■ **Dataset entries**:
Segment Open

Lemma cookie_bytes_ok : bytes_ok cookie_bytes.
Proof. apply be_encode_ok. Qed.
#[local] Hint Resolve cookie_bytes_ok : words.

(** What an address is combined with. *)
Definition xor_mask (transaction_id : list Z) (f : Family) : list Z :=
  match f with
  | AF_INET => cookie_bytes
  | _ => cookie_bytes ++ transaction_id
  end.
Definition ip_bytes (ip : IPAddress) : list Z :=
  match family_ ip with
  | AF_UNSPEC => []
  | AF_INET => ipv4_address ip
  | AF_INET6 => ipv6_address ip
  end.
Definition ip_of (f : Family) (l : list Z) : IPAddress :=
  match f with
  | AF_UNSPEC => IPAddress_unspec
  | AF_INET => IPAddress_v4 l
  | AF_INET6 => IPAddress_v6 l
  end.

Lemma ip_of_bytes ip : ip_ok ip → ip_of (family_ ip) (ip_bytes ip) = ip.
Proof.
  destruct ip as [f u]. intros (Hl & Hok & Hu). unfold ip_of, ip_bytes, ipv4_address, ipv6_address. cbn in *.
  destruct f; [by rewrite Hu| |done].
  unfold IPAddress_v4. f_equal. rewrite <- (ztake_zdrop 4 u) at 2. rewrite Hu.
  unfold splice. rewrite (ztake_neg 0), app_nil_l by lia. f_equal.
  replace (0 + zlen (ztake 4 u)) with 4 by zlia. done.
Qed.

Definition ip_size (f : Family) : Z := match f with AF_UNSPEC => 0 | AF_INET => 4 | AF_INET6 => 16 end.

Lemma ip_bytes_length ip : ip_ok ip → zlen (ip_bytes ip) = ip_size (family_ ip) ∧ bytes_ok (ip_bytes ip).
Proof.
  intros (Hl & Hok & _). unfold ip_bytes, ipv4_address, ipv6_address. destruct (family_ ip); cbn.
  - split; [done|constructor].
  - split; [zlia|auto with words].
  - done.
Qed.

Lemma ip_of_ok f l : zlen l = ip_size f → bytes_ok l →
  ip_ok (ip_of f l) ∧ family_ (ip_of f l) = f ∧ ip_bytes (ip_of f l) = l.
Proof.
  intros Hl Hok. destruct f; cbn in Hl.
  - apply zlen_0_nil in Hl as ->. split; [split; [done|split; [apply bytes_ok_zeros|done]]|done].
  - destruct (v4_value l Hl Hok) as [? _]. split_and!; try done. unfold ip_bytes, ipv4_address. cbn.
    explode_list l. reflexivity.
  - by split_and!.
Qed.

Section Xor.
Context `{Platform}.

Lemma cookie_load : HostToNetwork32 kStunMagicCookie = host_load cookie_bytes.
Proof. apply HostToNetwork32_load. Qed.

(** [GetXoredIP] is a byte-wise exclusive or with the cookie and the id. *)
Lemma GetXoredIP_mask tid ip : ip_ok ip → bytes_ok tid →
  (family_ ip = AF_INET6 → zlen tid = 12) → family_ ip ≠ AF_UNSPEC →
  GetXoredIP (Some tid) ip =
    ip_of (family_ ip) (zip_with Z.lxor (ip_bytes ip) (xor_mask tid (family_ ip))).
Proof.
  intros Hip Htid H6 Hf. destruct (ip_bytes_length ip Hip) as [Hlen Hok].
  unfold GetXoredIP, xor_mask, ip_bytes in *. rewrite cookie_load.
  destruct (family_ ip) eqn:E; [done| |].
  - cbn [ip_of]. unfold s_addr. rewrite host_lxor; auto with words.
  - rewrite (H6 eq_refl). cbn [Z.eqb Pos.eqb kStunTransactionIdLength ip_of]. f_equal.
    cbn in Hlen. specialize (H6 eq_refl). clear Hip Hf E.
    revert Hlen Hok. generalize (ipv6_address ip). intros u Hu Hok. unfold v6_as_int.
    rewrite !host_lxor by (auto with words; done || zlia).
    clear Hok Htid. explode_list u. explode_list tid. reflexivity.
Qed.

(** The wire form of an address that has an owner: same family, well formed, and
    combined twice it is the address again. *)
Lemma GetXoredIP_involutive tid ip : ip_ok ip → bytes_ok tid →
  (family_ ip = AF_INET6 → zlen tid = 12) → family_ ip ≠ AF_UNSPEC →
  let x := GetXoredIP (Some tid) ip in
  ip_ok x ∧ family_ x = family_ ip ∧ GetXoredIP (Some tid) x = ip.
Proof.
  intros Hip Htid H6 Hf x. destruct (ip_bytes_length ip Hip) as [Hlen Hok].
  set (mask := xor_mask tid (family_ ip)).
  assert (Hmask : zlen mask = ip_size (family_ ip) ∧ bytes_ok mask).
  { unfold mask, xor_mask. destruct (family_ ip); [done|auto with words|].
    rewrite zlen_app, bytes_ok_app, (H6 eq_refl). auto with words. }
  destruct Hmask as [Hml Hmok].
  assert (Hzl : length (zip_with Z.lxor (ip_bytes ip) mask) = length (ip_bytes ip)).
  { rewrite length_zip_with. unfold zlen in *. lia. }
  assert (Hx : x = ip_of (family_ ip) (zip_with Z.lxor (ip_bytes ip) mask))
    by (by apply GetXoredIP_mask).
  destruct (ip_of_ok (family_ ip) (zip_with Z.lxor (ip_bytes ip) mask)) as (Hxok & Hxf & Hxb).
  { unfold zlen in *. rewrite Hzl. exact Hlen. }
  { by apply zip_lxor_ok. }
  rewrite <- Hx in *. split_and!; [done|done|].
  rewrite GetXoredIP_mask, Hxf, Hxb; rewrite ?Hxf; auto.
  fold mask. rewrite zip_lxor_involutive by (unfold zlen in *; lia). by apply ip_of_bytes.
Qed.
End Xor.
(** The scan passes over attributes of other types. *)
Lemma scan_skip tid attrs : bytes_ok tid → Forall (attr_ok tid) attrs →
  Forall (λ a, attr_type a ≠ STUN_ATTR_MESSAGE_INTEGRITY) attrs →
  ∀ fuel pre rest data, data = pre ++ concat (attr_wire tid <$> attrs) ++ rest →
  FindMessageIntegrity (length attrs + fuel) data (zlen data) (zlen pre)
    = FindMessageIntegrity fuel data (zlen data) (zlen pre + attrs_size attrs).
Proof.
  intros Htid Hok Hty. induction Hok as [|a attrs Ha Hok IH]; intros fuel pre rest data ->.
  { by rewrite Z.add_0_r. }
  apply Forall_cons in Hty as [Ht Hty]. pose proof (attr_wire_length tid a Htid Ha) as Hlen.
  pose proof Ha as (Hu & Hl & _). cbn [length Nat.add FindMessageIntegrity].
  set (data := pre ++ _). assert (Hdata : data = (pre ++ attr_wire tid a) ++ concat (attr_wire tid <$> attrs) ++ rest).
  { unfold data. cbn [fmap list_fmap concat]. by rewrite <- !app_assoc. }
  assert (Hsz : zlen data = zlen pre + (4 + padded (attr_length a)) + zlen (concat (attr_wire tid <$> attrs) ++ rest)).
  { rewrite Hdata, (zlen_app _ (_ ++ _)), zlen_app. lia. }
  pose proof (zlen_nonneg (concat (attr_wire tid <$> attrs) ++ rest)).
  assert (0 ≤ padded (attr_length a)) by (unfold padded; pose proof (pad4_range (attr_length a)); ulia).
  destruct (Z.ltb_spec (zlen pre) (zlen data)); [|lia]. cbn [negb].
  assert (L1 : LoadBE16 data (zlen pre) = Some (attr_type a)).
  { rewrite Hdata. unfold attr_wire at 1. rewrite <- !app_assoc. by apply LoadBE16_word. }
  assert (L2 : LoadBE16 data (zlen pre + 2) = Some (attr_length a)).
  { rewrite Hdata. unfold attr_wire at 1. rewrite <- !app_assoc, (app_assoc pre). apply LoadBE16_word; [done|zlia]. }
  rewrite L1, L2. destruct (Z.eqb_spec (attr_type a) STUN_ATTR_MESSAGE_INTEGRITY); [done|].
  replace (if negb (attr_length a mod 4 =? 0) then _ else _) with (zlen (pre ++ attr_wire tid a)).
  2:{ rewrite zlen_app, Hlen, <- padded_code by ulia. destruct (negb _); lia. }
  rewrite (IH Hty fuel _ rest data Hdata). f_equal.
  cbn [attrs_size fold_right]. fold (attrs_size attrs). rewrite zlen_app. lia.
Qed.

Segment Closed

■ **Task item**: In the listing above, find each line with the word "replace" and copy it.

■ **Your response**:
  replace (0 + zlen (ztake 4 u)) with 4 by zlia. done.
  replace (if negb (attr_length a mod 4 =? 0) then _ else _) with (zlen (pre ++ attr_wire tid a)).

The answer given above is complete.